(** * ConvPhase: the [build_convphase] command of [setup.py]

    A shallow embedding of the class [BuildConvPhase] (setup.py, lines
    16-207) and the properties of its methods.  The command is glue code:
    it builds command lines and paths out of strings, reads and writes
    the process environment and the file system, and launches external
    programs.  The embedding therefore has four layers:

    - [Str]: the operations of Python's [str] the script uses;
    - [Path]: the part of [pathlib] (POSIX flavour) the script uses;
    - [Files], [Process], [Platform]: the state of the running process
      and the behaviour of everything outside the script;
    - the methods of [BuildConvPhase], written in a state and exception
      monad over the command object and the process.

    What the model leaves out: characters above code point 255; the
    Windows flavour of [pathlib]; symbolic links and permissions; what
    an external program does to the files (its outcome and its output
    are all that the script looks at); output of a program that is not
    valid UTF-8. *)

From Stdlib Require Import Ascii String ZArith Bool.
From stdpp Require Import base option list strings gmap.

Local Open Scope list_scope.

(** ** Python strings

    A [str] is modelled as a [string]; its characters are the code
    points below 256. *)

Module Str.

(** [c.isspace()], restricted to the code points below 256: the
    controls 9-13 and 28-31, the space, NEL (133) and the no-break
    space (160). *)
Definition isspace (c : ascii) : bool :=
  let n := nat_of_ascii c in
  ((9 <=? n) && (n <=? 13)) || ((28 <=? n) && (n <=? 32))
  || (n =? 133) || (n =? 160).

(** [s.lstrip()] *)
Fixpoint lstrip (s : string) : string :=
  match s with
  | String c s' => if isspace c then lstrip s' else s
  | EmptyString => EmptyString
  end.

(** [s.rstrip()] *)
Fixpoint rstrip (s : string) : string :=
  match s with
  | EmptyString => EmptyString
  | String c s' =>
      match rstrip s' with
      | EmptyString => if isspace c then EmptyString else String c EmptyString
      | r => String c r
      end
  end.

——

EXERCISE REQUIREMENTS: Of all the entries above, how many lines contain the string "external"? Answer with the number only.

OUTPUT BELOW: 2